Vision2Web: A Hierarchical Benchmark for Visual Website Development with Agent Verification
Summary: arXiv:2603.26648v1 Announce Type: cross
Recent advances in large language models have significantly improved the capabilities of coding agents. However, a systematic evaluation of complex, end-to-end website development remains limited. To address this gap, researchers have introduced Vision2Web, a hierarchical benchmark specifically designed for visual website development.
Introduction
Vision2Web spans a broad spectrum of tasks, from static UI-to-code generation to interactive multi-page frontend reproduction and long-horizon full-stack website development. This innovative benchmark is constructed from real-world websites, providing a practical framework for evaluating the performance of various visual language models.
Benchmark Overview
The Vision2Web benchmark comprises a total of 193 tasks categorized into 16 categories. It includes 918 prototype images and 1,255 test cases, which provide a comprehensive resource for testing coding agents’ capabilities in real-world scenarios.
Evaluation Methodology
To ensure a flexible, thorough, and reliable evaluation, the researchers propose a workflow-based agent verification paradigm. This paradigm consists of two complementary components:
- GUI Agent Verifier: This component assesses the graphical user interface generated by the coding agents to ensure it meets specified design criteria.

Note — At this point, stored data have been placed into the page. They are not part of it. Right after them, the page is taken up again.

Lemma at_con_insert m c b c' : at_con (<[c := b]> m) c' = if decide (c = c') then b else at_con m c'.
Proof. unfold at_con. rewrite lookup_insert. by destruct (decide (c = c')). Qed.
Lemma kept_insert s c l c' : kept (set_pend (<[c := l]> (pend s)) s) c' = if decide (c = c') then mjoin l else kept s c'.
Proof. unfold kept. cbn. rewrite lookup_insert. by destruct (decide (c = c')). Qed.
Lemma mjoin_snoc {A} (l l' : list (list A)) : mjoin (l ++ l') = mjoin l ++ mjoin l'.
Proof. apply join_app. Qed.

Lemma deferred_send_effect c data s :
  sender_ok PIPE_BUF s -> exists s', deferred_send PIPE_BUF c data s = (Ok tt, s') /\ sender_ok PIPE_BUF s' /\
    out s' = out s /\ gone s' = gone s /\ calls s' = calls s /\ sending s' = true /\
    forall c', kept s' c' = kept s c' ++ if decide (c = c') then data else [].
Proof.
  intros [Hu Hs]. destruct (sliceup_parts data) as (l & E & Hj & Hl). unfold deferred_send.
  erewrite M_bind_run by reflexivity. rewrite E. cbn [need]. rewrite M_bind_lift_Ok. eexists. split; [reflexivity|].
  split; [|do 4 (split; [done|])].
  - constructor; [done|]. cbn. intros c' l'. rewrite lookup_insert. destruct (decide (c = c')) as [<-|]; [|by apply Hs].
    intros [= <-]. apply Forall_app. split; [|done]. destruct (pend s !! c) eqn:Ec; [by eapply Hs|constructor].
  - intros c'. rewrite kept_insert. destruct (decide (c = c')) as [<-|]; [|by rewrite app_nil_r]. by rewrite mjoin_snoc, Hj.
Qed.

Lemma kept_nil s c : pend s = ∅ -> kept s c = [].
Proof. unfold kept. by intros ->. Qed.

Lemma con_send_good D c data s : good D s -> good (D ++ if decide (c = con) then data else []) (snd (con_send PIPE_BUF answers on_down c data s)).
Proof.
  intros (Hok & Hg & HD). unfold con_send. erewrite M_bind_run by reflexivity. cbn [id].
  case_bool_decide as Hc; [destruct (decide (c = con)) as [->|]; [done|by rewrite app_nil_r]|].
  assert (Hdef : forall s0 b, sender_ok PIPE_BUF s0 -> con ∉ gone s0 -> at_con (out s0) con ++ kept s0 con ++ (if decide (c = con) then b else []) =
      D ++ (if decide (c = con) then data else []) ->
    good (D ++ if decide (c = con) then data else []) (snd (deferred_send PIPE_BUF c b s0))).
  { intros s0 b Hok0 Hg0 E0. destruct (deferred_send_effect c b s0 Hok0) as (s' & -> & Hok' & Eo & Eg & _ & _ & Ek).
    split; [done|]. cbn [snd]. split; [by rewrite Eg|]. by rewrite Eo, Ek. }
  destruct (sending s) eqn:Es; [apply Hdef; [done|done|]; by rewrite app_assoc, HD|].
  assert (Hp : pend s = ∅) by (destruct (decide (pend s = ∅)) as [|Hn]; [done|]; by rewrite (so_used _ _ Hok Hn) in Es).
  rewrite (kept_nil _ _ Hp), app_nil_r in HD.
  set (b := match answers (calls s) c data with Took n => take n data | _ => [] end).
  erewrite (M_bind_run (sock_send answers c data) _ _ _ (note_call c b s)) by reflexivity.
  assert (Hok1 : sender_ok PIPE_BUF (note_call c b s)) by (destruct Hok; by constructor).
  assert (Hk1 : kept (note_call c b s) con = []) by by apply kept_nil.
  assert (Ho1 : at_con (out (note_call c b s)) con = D ++ if decide (c = con) then b else []).
  { cbn. rewrite at_con_insert. destruct (decide (c = con)) as [->|]; [by rewrite <-HD|by rewrite app_nil_r]. }
  destruct (answers (calls s) c data) as [n| | |] eqn:Ea.
  - pose proof (Htook _ _ _ _ Ea) as Hn. destruct (Nat.eqb_spec n (length data)) as [->|Hne].
    + split; [done|]. split; [done|]. cbn [snd mret M_ret]. rewrite Ho1, Hk1, app_nil_r. subst b. by rewrite firstn_all.
    + apply Hdef; [done|done|]. rewrite Ho1, Hk1. cbn [app]. rewrite <-app_assoc. f_equal. destruct (decide _); [|done]. subst b. by rewrite take_drop.
  - apply Hdef; [done|done|]. rewrite Ho1, Hk1. cbn [app]. rewrite <-app_assoc. f_equal. by destruct (decide _).
  - unfold disconnect_con. erewrite M_bind_run by reflexivity. rewrite Hdown.
    destruct (decide (c = con)) as [->|Hne]; [by destruct (Hcon (calls s) data)|].
    split; [by destruct Hok1|]. split; [cbn; set_solver|]. cbn [snd]. rewrite app_nil_r. change (at_con (out (note_call c b s)) con ++ kept (note_call c b s) con = D).
    by rewrite Ho1, Hk1, !app_nil_r.
  - destruct (decide (c = con)) as [->|Hne]; [by destruct (Hcon (calls s) data)|].
    change (good (D ++ []) (note_call c b s)). split; [done|]. split; [done|]. by rewrite Ho1, Hk1, !app_nil_r.
Qed.

Lemma sending_of s c l : sender_ok PIPE_BUF s -> pend s !! c = Some l -> sending s = true.
Proof. intros Hok E. apply (so_used _ _ Hok). intros Hp. by rewrite Hp, lookup_empty in E. Qed.

(** A socket takes a part of the first slice. *)
Lemma note_put_good D c b l l' s :
  pend s !! c = Some l -> mjoin l = b ++ mjoin l' -> Forall (fun b => length b <= PIPE_BUF)%nat l' -> good D s ->
  good D (set_pend (<[c := l']> (pend s)) (note_call c b s)).
Proof.
  intros El Ej Hl (Hok & Hg & HD). split; [|split; [done|]].
  - pose proof (sending_of _ _ _ Hok El). constructor; [done|]. cbn. intros c' x. rewrite lookup_insert.
    destruct (decide (c = c')) as [<-|]; [by intros [= <-]|by apply Hok].
  - change (pend s) with (pend (note_call c b s)). rewrite kept_insert. cbn [out set_pend note_call]. rewrite at_con_insert.
    destruct (decide (c = con)) as [->|]; [|done]. change (default [] (out s !! con)) with (at_con (out s) con).
    rewrite <-app_assoc, <-Ej, <-HD. unfold kept. by rewrite El.
Qed.
Lemma put_same c l s : pend s !! c = Some l -> set_pend (<[c := l]> (pend s)) s = s.
Proof. intros E. destruct s. unfold set_pend. cbn in *. by rewrite insert_id. Qed.

Lemma kill_good D c s : c <> con \/ pend s !! c = Some [] -> good D s -> good D (set_pend (delete c (pend s)) s).
Proof.
  intros Hc (Hok & Hg & HD). split; [|split; [done|]].
  - constructor; cbn.
    + intros Hp. apply (so_used _ _ Hok). intros E. by rewrite E, delete_empty in Hp.
    + intros c' l. rewrite lookup_delete_Some. intros [_ Hl]. by eapply Hok.
  - rewrite <-HD. cbn [out set_pend]. f_equal. unfold kept. cbn. destruct (decide (c = con)) as [->|Hne]; [|by rewrite lookup_delete_ne].
    destruct Hc as [|Hc]; [done|]. by rewrite lookup_delete_eq, Hc.
Qed.

Lemma send_slices_good D c alldata : forall s,
  pend s !! c = Some alldata -> good D s -> exists s', send_slices answers on_down c alldata s = (Ok tt, s') /\ good D s'.
Proof.
  induction alldata as [|data rest IH]; intros s E HG; [by exists s|]. cbn [send_slices].
  assert (Hl : Forall (fun b => length b <= PIPE_BUF)%nat (data :: rest)) by (destruct HG as [Hok _]; by apply (so_slices _ _ Hok c)).
  apply Forall_cons in Hl as [Hd Hrest].
  set (b := match answers (calls s) c data with Took n => take n data | _ => [] end).
  erewrite (M_bind_run (sock_send answers c data) _ _ _ (note_call c b s)) by reflexivity.
  assert (Hsame : b = [] -> good D (note_call c b s)).
  { intros Eb. pose proof (note_put_good D c b _ (data :: rest) s E) as HG1. change (pend s) with (pend (note_call c b s)) in HG1.
    rewrite put_same in HG1 by done. apply HG1; [by rewrite Eb|by constructor|done]. }
  destruct (answers (calls s) c data) as [n| | |] eqn:Ea.
  - pose proof (Htook _ _ _ _ Ea) as Hn. destruct (Nat.eqb_spec n (length data)) as [->|Hne].
    + unfold put_slices. erewrite M_bind_run by reflexivity. apply IH; [apply lookup_insert_eq|].
      apply (note_put_good D c b (data :: rest) _ s); [done| |done|done]. subst b. by rewrite firstn_all.
    + eexists. split; [reflexivity|]. apply (note_put_good D c b (data :: rest) _ s); [done| |constructor; [|done]|done].
      * subst b. change (mjoin (data :: rest)) with (data ++ mjoin rest). change (mjoin (?x :: rest)) with (x ++ mjoin rest).
        by rewrite app_assoc, take_drop.
      * rewrite length_drop. lia.
  - eexists. split; [reflexivity|]. by apply Hsame.
  - assert (Hne : c <> con) by (intros ->; by destruct (Hcon (calls s) data)).
    unfold disconnect_con. erewrite M_bind_run by (erewrite M_bind_run by reflexivity; apply Hdown). eexists. split; [reflexivity|].
    apply (kill_good D c (set_gone _ _)); [by left|]. destruct (Hsame eq_refl) as ([Hu Hs] & Hg & HD). split; [by constructor|].
    split; [cbn in *; set_solver|exact HD].
  - eexists. split; [reflexivity|]. by apply Hsame.
Qed.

- VLM-based Judge: This component evaluates the performance of visual language models by analyzing their outputs against predetermined standards.
Findings
The evaluation of multiple visual language models instantiated under different coding-agent frameworks reveals substantial performance gaps at all task levels. Despite the advancements in the field, state-of-the-art models continue to struggle with full-stack development, highlighting the need for improved methodologies and tools in this domain.
Conclusion
Vision2Web presents a significant step forward in the systematic evaluation of visual website development capabilities of coding agents. By providing a comprehensive benchmark and a robust evaluation framework, it lays the groundwork for future research aimed at enhancing the performance of visual language models in complex web development tasks. The insights gained from this benchmark can drive the development of more effective coding agents, ultimately contributing to the evolution of automated website development.
Future Directions
As the field of artificial intelligence continues to evolve, the need for innovative benchmarks like Vision2Web will be critical. Future work may focus on refining the agent verification paradigm, expanding the task categories, and improving the overall performance of coding agents in real-world scenarios.